| Exercise instructions |
Copy word for word, please, the lines of the entries below running from the one containing "rational; the sums" to the one containing "Definition ref := nat.", both ends included.

+++ Exercise data +++

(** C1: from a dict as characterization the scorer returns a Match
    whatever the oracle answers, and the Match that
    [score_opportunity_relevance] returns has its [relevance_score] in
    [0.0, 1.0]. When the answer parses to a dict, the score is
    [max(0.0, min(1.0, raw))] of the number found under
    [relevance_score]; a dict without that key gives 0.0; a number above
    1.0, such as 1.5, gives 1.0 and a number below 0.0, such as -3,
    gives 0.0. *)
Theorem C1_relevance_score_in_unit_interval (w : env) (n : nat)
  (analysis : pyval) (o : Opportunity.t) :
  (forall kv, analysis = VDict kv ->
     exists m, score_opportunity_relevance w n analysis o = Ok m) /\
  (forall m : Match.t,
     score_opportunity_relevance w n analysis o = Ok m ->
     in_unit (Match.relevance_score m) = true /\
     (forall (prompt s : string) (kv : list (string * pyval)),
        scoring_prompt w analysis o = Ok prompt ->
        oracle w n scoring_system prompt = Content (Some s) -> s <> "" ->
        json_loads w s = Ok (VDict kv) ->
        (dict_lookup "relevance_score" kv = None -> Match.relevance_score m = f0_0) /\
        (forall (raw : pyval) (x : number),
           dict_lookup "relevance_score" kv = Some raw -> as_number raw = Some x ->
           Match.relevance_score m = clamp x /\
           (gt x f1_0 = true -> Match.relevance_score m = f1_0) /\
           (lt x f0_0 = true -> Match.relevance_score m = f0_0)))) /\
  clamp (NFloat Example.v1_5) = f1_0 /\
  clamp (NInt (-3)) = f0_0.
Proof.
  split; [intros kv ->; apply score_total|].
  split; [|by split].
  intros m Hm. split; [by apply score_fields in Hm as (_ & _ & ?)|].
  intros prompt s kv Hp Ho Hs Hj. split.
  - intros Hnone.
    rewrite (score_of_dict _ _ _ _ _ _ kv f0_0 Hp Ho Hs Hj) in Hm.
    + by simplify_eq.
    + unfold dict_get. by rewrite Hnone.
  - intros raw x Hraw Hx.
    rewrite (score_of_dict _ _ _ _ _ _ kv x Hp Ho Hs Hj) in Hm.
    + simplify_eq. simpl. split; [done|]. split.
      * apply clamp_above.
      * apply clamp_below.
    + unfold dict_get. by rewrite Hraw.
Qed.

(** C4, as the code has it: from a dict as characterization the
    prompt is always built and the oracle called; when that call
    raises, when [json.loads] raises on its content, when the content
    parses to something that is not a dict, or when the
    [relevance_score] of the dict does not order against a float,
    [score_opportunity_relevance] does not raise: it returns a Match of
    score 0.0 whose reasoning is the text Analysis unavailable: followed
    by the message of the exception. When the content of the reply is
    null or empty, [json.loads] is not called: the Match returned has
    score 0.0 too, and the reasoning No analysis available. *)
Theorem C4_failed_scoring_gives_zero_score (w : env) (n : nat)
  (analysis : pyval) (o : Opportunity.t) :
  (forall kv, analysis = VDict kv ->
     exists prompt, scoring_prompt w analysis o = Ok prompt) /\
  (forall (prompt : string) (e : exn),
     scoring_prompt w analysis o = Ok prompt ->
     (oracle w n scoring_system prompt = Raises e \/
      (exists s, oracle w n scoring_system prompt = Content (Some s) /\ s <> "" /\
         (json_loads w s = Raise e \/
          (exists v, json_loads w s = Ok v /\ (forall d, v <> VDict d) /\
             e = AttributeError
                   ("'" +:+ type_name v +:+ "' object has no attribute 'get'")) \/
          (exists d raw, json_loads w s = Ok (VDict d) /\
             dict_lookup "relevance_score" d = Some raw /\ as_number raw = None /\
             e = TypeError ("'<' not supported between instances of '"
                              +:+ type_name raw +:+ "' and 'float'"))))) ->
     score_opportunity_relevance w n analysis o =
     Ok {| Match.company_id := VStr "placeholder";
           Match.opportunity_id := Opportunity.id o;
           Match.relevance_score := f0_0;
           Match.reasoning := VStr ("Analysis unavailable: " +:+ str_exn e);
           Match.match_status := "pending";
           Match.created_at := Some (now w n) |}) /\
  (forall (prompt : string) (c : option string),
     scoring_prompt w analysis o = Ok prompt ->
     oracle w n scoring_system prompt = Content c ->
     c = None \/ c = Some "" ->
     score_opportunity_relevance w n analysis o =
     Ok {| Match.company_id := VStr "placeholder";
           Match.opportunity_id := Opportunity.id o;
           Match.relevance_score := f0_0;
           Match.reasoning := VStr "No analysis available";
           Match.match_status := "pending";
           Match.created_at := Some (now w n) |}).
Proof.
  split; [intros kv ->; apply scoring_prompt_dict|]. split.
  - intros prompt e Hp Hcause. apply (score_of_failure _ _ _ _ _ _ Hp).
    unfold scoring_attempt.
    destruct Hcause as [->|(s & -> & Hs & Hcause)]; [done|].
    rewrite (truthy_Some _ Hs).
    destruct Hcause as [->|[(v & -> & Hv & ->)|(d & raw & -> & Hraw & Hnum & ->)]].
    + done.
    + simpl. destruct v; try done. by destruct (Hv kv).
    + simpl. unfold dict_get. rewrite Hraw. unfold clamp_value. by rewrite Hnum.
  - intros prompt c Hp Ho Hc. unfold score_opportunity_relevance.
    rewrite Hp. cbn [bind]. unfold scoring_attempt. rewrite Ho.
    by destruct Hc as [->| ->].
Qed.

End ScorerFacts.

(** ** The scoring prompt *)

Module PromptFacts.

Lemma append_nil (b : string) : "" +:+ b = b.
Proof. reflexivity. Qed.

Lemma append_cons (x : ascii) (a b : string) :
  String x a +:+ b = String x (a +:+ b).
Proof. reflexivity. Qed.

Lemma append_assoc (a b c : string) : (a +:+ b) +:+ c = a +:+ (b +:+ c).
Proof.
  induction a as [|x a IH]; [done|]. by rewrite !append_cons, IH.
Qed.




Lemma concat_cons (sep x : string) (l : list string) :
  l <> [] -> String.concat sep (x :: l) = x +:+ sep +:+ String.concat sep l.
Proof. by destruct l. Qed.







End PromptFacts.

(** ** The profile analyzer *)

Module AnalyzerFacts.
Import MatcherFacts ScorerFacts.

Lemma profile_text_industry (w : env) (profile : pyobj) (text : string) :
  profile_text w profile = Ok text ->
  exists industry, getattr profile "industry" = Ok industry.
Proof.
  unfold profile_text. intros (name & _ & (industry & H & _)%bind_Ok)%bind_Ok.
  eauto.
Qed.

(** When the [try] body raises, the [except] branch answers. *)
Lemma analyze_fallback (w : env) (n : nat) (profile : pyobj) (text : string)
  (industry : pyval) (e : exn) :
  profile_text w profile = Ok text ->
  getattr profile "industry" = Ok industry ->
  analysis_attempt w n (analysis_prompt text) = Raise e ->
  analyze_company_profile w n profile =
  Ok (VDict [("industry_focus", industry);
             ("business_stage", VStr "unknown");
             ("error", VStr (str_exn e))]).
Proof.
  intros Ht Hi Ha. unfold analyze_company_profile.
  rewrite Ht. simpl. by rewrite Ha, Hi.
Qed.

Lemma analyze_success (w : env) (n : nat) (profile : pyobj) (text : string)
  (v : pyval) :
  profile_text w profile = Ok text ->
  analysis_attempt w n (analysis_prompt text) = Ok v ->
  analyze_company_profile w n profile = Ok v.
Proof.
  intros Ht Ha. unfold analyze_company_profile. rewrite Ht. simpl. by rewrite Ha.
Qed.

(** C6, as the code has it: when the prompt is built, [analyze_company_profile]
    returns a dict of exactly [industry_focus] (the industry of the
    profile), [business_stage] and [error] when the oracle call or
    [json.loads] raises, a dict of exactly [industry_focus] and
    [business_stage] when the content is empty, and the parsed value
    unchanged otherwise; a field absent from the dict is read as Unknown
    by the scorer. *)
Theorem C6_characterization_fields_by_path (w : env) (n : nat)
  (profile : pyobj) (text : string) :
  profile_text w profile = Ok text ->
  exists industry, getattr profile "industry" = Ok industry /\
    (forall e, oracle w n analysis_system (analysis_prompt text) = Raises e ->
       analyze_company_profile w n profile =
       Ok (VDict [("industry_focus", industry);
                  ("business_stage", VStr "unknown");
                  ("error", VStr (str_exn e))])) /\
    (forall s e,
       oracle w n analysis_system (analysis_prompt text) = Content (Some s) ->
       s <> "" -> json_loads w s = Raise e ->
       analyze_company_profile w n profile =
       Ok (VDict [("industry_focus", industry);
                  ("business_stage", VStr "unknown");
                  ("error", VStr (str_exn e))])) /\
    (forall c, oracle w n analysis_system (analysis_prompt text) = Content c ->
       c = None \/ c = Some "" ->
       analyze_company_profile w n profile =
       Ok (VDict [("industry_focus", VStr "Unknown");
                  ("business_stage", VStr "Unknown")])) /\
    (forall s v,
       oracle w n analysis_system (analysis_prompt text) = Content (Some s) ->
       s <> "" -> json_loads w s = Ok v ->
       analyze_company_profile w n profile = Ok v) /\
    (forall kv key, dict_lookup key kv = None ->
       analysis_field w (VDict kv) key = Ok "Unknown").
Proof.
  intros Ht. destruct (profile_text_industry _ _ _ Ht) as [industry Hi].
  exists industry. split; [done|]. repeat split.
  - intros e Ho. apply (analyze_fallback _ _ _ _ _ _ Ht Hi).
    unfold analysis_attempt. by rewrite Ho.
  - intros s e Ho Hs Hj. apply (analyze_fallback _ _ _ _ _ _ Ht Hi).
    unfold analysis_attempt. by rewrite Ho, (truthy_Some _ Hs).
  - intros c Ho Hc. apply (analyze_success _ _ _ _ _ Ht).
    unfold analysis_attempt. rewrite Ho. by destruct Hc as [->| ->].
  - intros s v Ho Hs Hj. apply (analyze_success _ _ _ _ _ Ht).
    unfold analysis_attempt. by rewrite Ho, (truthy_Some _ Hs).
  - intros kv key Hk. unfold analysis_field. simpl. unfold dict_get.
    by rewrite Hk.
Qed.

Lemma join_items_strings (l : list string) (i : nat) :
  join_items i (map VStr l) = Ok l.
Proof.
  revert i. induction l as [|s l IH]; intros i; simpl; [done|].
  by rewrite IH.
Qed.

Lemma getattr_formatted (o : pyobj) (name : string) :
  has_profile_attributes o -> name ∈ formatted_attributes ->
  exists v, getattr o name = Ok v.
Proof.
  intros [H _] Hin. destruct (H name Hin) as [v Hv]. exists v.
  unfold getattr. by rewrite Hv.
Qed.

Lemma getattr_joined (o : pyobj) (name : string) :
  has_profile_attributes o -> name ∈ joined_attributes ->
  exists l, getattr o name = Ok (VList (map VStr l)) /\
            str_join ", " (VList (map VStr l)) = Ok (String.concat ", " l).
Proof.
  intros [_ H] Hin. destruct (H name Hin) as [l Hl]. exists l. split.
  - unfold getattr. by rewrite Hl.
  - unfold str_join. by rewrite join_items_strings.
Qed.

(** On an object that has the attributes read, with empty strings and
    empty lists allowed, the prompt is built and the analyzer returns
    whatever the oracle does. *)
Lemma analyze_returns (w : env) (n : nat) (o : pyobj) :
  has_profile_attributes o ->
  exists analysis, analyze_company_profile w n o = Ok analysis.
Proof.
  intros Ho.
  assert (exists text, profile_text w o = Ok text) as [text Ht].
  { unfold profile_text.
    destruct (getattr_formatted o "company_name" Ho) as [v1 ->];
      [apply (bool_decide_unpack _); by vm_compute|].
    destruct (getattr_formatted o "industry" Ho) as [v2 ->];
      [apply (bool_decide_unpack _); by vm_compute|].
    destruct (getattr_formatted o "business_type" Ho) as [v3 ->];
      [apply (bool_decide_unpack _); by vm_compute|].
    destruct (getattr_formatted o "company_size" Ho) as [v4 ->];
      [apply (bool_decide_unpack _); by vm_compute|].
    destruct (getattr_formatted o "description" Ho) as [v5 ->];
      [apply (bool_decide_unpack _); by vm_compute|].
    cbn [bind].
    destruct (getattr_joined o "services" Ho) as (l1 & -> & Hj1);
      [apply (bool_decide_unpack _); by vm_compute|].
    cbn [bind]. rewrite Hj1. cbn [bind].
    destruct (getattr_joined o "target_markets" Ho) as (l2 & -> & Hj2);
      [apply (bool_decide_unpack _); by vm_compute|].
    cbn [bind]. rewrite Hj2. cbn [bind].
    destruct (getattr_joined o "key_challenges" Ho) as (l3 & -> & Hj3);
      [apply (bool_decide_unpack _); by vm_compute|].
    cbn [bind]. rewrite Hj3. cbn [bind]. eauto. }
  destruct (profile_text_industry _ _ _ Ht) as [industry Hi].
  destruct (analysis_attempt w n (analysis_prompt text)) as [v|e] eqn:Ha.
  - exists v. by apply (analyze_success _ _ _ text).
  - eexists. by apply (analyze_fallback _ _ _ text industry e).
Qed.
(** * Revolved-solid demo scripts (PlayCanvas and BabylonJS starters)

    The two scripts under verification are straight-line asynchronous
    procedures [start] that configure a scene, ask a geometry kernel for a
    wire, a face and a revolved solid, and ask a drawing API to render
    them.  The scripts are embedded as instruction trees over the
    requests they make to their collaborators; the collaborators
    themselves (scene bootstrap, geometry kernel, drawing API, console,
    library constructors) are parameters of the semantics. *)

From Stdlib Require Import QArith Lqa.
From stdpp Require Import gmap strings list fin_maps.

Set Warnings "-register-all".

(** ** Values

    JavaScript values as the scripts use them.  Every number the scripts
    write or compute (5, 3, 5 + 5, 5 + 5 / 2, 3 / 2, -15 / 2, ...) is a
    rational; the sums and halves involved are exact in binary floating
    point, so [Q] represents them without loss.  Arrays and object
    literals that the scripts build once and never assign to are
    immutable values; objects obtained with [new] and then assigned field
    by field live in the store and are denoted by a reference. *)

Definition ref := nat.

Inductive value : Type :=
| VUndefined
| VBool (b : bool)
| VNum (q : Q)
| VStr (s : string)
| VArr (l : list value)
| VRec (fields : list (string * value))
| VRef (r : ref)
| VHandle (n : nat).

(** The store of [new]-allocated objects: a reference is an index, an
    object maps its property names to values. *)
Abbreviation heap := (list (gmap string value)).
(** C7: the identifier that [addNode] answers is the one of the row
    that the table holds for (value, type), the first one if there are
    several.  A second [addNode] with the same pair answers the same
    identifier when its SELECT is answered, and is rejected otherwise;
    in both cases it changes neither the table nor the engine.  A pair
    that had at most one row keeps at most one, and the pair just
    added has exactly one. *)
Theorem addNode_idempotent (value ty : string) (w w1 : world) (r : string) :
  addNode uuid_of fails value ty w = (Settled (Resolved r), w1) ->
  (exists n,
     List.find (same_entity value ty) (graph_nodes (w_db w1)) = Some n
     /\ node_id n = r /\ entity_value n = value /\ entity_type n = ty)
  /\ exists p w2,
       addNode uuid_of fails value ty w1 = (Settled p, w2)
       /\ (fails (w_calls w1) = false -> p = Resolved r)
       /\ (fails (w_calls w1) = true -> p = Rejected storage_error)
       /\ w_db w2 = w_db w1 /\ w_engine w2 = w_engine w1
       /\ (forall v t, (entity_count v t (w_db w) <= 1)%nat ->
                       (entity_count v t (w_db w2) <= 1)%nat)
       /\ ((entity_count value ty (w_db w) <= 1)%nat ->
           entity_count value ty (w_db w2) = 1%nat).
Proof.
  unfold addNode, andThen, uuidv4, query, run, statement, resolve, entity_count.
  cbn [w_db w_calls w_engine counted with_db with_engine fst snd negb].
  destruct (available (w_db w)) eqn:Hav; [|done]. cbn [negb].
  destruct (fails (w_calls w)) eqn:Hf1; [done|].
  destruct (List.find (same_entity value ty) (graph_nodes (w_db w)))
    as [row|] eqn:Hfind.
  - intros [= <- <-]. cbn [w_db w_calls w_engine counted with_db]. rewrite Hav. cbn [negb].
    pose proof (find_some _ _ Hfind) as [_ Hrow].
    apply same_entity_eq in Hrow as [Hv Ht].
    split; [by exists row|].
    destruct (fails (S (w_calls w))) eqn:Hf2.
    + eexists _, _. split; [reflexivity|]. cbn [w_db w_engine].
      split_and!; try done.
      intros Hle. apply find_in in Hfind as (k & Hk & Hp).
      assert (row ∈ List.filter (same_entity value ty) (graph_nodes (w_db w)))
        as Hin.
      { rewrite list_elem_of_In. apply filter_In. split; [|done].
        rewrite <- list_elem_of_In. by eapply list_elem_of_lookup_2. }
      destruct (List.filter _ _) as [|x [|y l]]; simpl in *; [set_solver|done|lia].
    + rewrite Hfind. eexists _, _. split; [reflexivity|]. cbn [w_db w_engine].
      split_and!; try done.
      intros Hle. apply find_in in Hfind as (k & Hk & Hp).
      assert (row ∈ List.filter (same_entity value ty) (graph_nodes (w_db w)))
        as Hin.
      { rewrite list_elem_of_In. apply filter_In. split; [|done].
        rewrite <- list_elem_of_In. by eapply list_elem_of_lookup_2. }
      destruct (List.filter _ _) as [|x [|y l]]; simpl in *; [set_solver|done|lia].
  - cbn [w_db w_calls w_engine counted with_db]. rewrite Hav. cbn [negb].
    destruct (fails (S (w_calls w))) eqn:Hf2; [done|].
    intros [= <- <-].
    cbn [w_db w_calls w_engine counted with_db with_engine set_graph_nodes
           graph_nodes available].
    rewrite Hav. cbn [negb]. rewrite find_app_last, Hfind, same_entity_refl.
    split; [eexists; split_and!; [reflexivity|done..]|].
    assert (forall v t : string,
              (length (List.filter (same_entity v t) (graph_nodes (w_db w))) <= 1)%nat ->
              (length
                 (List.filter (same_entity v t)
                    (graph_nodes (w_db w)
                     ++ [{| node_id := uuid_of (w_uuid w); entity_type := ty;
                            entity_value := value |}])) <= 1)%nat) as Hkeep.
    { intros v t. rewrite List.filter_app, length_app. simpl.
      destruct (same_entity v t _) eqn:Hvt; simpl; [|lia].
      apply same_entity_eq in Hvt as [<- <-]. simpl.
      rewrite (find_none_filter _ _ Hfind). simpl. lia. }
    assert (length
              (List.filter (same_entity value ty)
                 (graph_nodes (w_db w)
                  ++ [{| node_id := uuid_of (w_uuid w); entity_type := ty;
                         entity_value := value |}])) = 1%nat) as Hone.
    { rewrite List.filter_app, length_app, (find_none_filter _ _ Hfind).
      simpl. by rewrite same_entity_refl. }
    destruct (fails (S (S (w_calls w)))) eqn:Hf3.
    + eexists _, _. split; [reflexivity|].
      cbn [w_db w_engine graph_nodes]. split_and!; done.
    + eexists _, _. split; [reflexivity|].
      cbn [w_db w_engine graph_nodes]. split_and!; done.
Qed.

+++

| Exercise result |
    rational; the sums and halves involved are exact in binary floating
    point, so [Q] represents them without loss.  Arrays and object
    literals that the scripts build once and never assign to are
    immutable values; objects obtained with [new] and then assigned field
    by field live in the store and are denoted by a reference. *)

Definition ref := nat.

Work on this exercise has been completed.